What the task requires -
Using the data beneath this instruction, retype only the lines from the one that contains "Import JsString." down to the one that contains "match p with c", both included, exactly as they appear.

Dataset entries -
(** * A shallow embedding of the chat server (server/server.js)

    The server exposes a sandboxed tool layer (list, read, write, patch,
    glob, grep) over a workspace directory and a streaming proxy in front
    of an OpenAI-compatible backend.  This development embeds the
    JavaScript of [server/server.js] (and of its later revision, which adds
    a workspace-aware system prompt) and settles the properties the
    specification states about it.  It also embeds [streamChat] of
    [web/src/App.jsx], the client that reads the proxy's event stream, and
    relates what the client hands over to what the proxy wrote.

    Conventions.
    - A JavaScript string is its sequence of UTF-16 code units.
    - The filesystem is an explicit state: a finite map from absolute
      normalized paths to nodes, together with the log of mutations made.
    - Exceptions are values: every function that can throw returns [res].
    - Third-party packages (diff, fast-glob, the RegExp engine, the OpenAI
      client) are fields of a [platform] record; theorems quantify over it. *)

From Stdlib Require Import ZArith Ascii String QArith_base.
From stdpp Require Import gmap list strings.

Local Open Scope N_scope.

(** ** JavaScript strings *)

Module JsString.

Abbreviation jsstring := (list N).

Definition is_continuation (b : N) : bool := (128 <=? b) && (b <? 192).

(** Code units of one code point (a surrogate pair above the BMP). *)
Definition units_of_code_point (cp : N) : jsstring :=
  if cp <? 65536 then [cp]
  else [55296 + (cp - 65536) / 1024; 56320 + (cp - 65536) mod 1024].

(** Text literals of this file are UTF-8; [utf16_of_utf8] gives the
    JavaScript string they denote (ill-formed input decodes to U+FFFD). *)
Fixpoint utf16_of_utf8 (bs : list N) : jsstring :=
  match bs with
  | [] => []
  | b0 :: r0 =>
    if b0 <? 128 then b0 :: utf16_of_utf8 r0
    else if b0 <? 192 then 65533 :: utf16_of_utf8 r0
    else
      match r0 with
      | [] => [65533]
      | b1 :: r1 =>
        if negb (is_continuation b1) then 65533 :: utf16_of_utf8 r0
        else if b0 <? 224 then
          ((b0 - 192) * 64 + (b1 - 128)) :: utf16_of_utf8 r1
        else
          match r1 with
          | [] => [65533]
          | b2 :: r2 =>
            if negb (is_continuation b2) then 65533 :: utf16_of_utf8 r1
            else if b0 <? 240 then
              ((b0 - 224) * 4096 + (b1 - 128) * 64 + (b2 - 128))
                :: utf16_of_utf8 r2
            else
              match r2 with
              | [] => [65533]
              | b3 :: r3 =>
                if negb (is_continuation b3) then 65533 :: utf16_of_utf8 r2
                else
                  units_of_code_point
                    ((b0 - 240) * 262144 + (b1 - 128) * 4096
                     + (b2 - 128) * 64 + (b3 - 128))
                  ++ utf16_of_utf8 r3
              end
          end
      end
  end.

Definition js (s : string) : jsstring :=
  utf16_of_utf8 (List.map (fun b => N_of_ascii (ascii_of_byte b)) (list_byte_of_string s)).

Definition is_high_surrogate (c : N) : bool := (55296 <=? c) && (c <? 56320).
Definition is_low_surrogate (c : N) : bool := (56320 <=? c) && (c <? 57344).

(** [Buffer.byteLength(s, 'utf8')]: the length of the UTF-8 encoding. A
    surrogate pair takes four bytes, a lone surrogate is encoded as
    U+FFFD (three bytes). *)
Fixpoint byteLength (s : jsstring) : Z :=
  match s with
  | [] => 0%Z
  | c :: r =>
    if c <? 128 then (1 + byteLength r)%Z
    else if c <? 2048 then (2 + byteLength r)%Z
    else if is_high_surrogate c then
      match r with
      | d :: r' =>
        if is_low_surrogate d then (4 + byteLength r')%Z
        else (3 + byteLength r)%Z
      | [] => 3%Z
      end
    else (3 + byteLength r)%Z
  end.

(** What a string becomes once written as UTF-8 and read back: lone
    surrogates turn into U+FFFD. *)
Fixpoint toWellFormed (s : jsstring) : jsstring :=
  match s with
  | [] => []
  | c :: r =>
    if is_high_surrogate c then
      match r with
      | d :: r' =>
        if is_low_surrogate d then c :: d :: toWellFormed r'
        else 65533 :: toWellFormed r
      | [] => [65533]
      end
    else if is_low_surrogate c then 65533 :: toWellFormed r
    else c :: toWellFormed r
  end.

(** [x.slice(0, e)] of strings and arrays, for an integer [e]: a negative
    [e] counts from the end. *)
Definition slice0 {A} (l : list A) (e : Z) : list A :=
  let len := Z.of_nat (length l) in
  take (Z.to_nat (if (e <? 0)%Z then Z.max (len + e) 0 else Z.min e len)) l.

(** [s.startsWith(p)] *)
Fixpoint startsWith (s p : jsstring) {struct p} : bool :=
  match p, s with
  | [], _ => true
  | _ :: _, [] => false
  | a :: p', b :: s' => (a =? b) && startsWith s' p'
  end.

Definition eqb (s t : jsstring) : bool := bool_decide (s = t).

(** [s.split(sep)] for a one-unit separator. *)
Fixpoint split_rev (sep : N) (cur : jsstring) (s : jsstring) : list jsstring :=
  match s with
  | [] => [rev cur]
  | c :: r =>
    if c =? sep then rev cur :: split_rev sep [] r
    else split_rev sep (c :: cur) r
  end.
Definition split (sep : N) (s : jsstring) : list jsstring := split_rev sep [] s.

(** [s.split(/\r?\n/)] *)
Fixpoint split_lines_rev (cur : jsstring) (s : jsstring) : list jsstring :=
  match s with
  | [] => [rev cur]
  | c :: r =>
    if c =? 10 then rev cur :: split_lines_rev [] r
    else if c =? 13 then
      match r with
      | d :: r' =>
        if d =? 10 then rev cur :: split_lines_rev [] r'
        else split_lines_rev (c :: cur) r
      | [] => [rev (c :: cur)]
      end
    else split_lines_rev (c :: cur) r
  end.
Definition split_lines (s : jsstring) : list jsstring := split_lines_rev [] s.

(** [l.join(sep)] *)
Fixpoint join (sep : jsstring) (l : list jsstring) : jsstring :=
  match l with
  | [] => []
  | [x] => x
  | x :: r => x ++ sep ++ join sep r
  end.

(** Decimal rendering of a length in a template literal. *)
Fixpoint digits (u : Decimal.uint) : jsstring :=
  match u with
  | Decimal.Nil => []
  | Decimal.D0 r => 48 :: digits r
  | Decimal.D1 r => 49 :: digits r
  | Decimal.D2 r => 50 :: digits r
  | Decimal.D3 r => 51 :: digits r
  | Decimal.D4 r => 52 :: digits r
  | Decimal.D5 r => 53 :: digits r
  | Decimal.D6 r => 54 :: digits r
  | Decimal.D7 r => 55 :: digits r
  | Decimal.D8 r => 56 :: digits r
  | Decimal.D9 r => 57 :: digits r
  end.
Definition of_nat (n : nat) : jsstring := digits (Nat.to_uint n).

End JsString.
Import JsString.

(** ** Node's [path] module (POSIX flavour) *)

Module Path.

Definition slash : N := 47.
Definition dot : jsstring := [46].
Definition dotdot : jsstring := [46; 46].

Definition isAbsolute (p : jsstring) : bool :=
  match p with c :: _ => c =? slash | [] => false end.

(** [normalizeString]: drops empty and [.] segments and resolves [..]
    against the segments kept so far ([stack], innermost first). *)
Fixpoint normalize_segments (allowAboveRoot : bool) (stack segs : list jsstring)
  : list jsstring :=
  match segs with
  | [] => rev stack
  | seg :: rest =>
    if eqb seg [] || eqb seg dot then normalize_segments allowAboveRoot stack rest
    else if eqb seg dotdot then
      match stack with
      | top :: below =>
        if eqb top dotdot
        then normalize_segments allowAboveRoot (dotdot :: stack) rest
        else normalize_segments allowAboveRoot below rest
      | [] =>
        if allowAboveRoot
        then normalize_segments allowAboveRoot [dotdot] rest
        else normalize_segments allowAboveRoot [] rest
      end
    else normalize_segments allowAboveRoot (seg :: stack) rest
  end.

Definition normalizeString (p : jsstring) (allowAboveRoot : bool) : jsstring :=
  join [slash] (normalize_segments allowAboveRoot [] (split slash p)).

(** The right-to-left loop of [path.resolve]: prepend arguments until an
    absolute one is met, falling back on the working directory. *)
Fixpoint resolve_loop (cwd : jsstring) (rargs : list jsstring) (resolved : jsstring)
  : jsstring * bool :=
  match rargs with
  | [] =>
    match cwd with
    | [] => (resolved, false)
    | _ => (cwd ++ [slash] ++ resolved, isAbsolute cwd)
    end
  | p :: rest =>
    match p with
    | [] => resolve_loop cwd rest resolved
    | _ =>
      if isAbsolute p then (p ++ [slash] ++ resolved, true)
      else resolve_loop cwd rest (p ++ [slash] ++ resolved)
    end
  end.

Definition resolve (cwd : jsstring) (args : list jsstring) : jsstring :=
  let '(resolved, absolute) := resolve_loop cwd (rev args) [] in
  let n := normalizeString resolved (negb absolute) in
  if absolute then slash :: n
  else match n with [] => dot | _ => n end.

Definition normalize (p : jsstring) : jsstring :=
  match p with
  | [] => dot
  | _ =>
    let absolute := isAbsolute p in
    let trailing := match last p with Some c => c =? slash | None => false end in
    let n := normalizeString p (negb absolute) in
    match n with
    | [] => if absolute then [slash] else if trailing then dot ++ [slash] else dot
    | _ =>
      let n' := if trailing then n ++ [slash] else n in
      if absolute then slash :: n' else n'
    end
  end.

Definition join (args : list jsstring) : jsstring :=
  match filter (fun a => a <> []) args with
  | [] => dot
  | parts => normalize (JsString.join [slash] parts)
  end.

---

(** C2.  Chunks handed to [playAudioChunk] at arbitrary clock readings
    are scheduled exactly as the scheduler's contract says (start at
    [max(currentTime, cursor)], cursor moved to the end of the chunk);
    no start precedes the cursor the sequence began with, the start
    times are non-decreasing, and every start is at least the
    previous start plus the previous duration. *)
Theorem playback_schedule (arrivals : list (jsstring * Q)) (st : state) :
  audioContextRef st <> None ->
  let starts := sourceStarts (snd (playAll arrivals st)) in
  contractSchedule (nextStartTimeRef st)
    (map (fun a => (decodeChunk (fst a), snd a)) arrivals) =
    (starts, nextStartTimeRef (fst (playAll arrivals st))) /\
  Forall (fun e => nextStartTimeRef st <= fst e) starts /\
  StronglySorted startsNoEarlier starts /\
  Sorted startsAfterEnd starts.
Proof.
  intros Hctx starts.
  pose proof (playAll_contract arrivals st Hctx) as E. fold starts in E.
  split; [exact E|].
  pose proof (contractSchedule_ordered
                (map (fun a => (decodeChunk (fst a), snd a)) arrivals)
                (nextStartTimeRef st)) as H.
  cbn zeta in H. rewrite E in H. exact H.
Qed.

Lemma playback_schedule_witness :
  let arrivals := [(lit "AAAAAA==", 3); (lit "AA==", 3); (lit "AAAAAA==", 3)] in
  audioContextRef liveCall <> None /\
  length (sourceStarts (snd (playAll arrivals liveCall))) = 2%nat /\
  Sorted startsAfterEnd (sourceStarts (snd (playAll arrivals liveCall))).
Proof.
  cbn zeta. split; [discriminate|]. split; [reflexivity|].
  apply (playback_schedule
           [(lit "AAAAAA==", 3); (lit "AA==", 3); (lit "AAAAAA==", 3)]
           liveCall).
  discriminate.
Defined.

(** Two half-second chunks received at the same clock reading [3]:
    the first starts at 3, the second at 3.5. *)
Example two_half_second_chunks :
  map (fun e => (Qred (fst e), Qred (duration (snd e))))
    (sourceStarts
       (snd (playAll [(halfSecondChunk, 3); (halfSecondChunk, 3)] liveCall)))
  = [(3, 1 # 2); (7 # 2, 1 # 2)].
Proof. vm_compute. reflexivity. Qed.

Answer space -
Import JsString.

(** ** Node's [path] module (POSIX flavour) *)

Module Path.

Definition slash : N := 47.
Definition dot : jsstring := [46].
Definition dotdot : jsstring := [46; 46].

Definition isAbsolute (p : jsstring) : bool :=
  match p with c :: _ => c =? slash | [] => false end.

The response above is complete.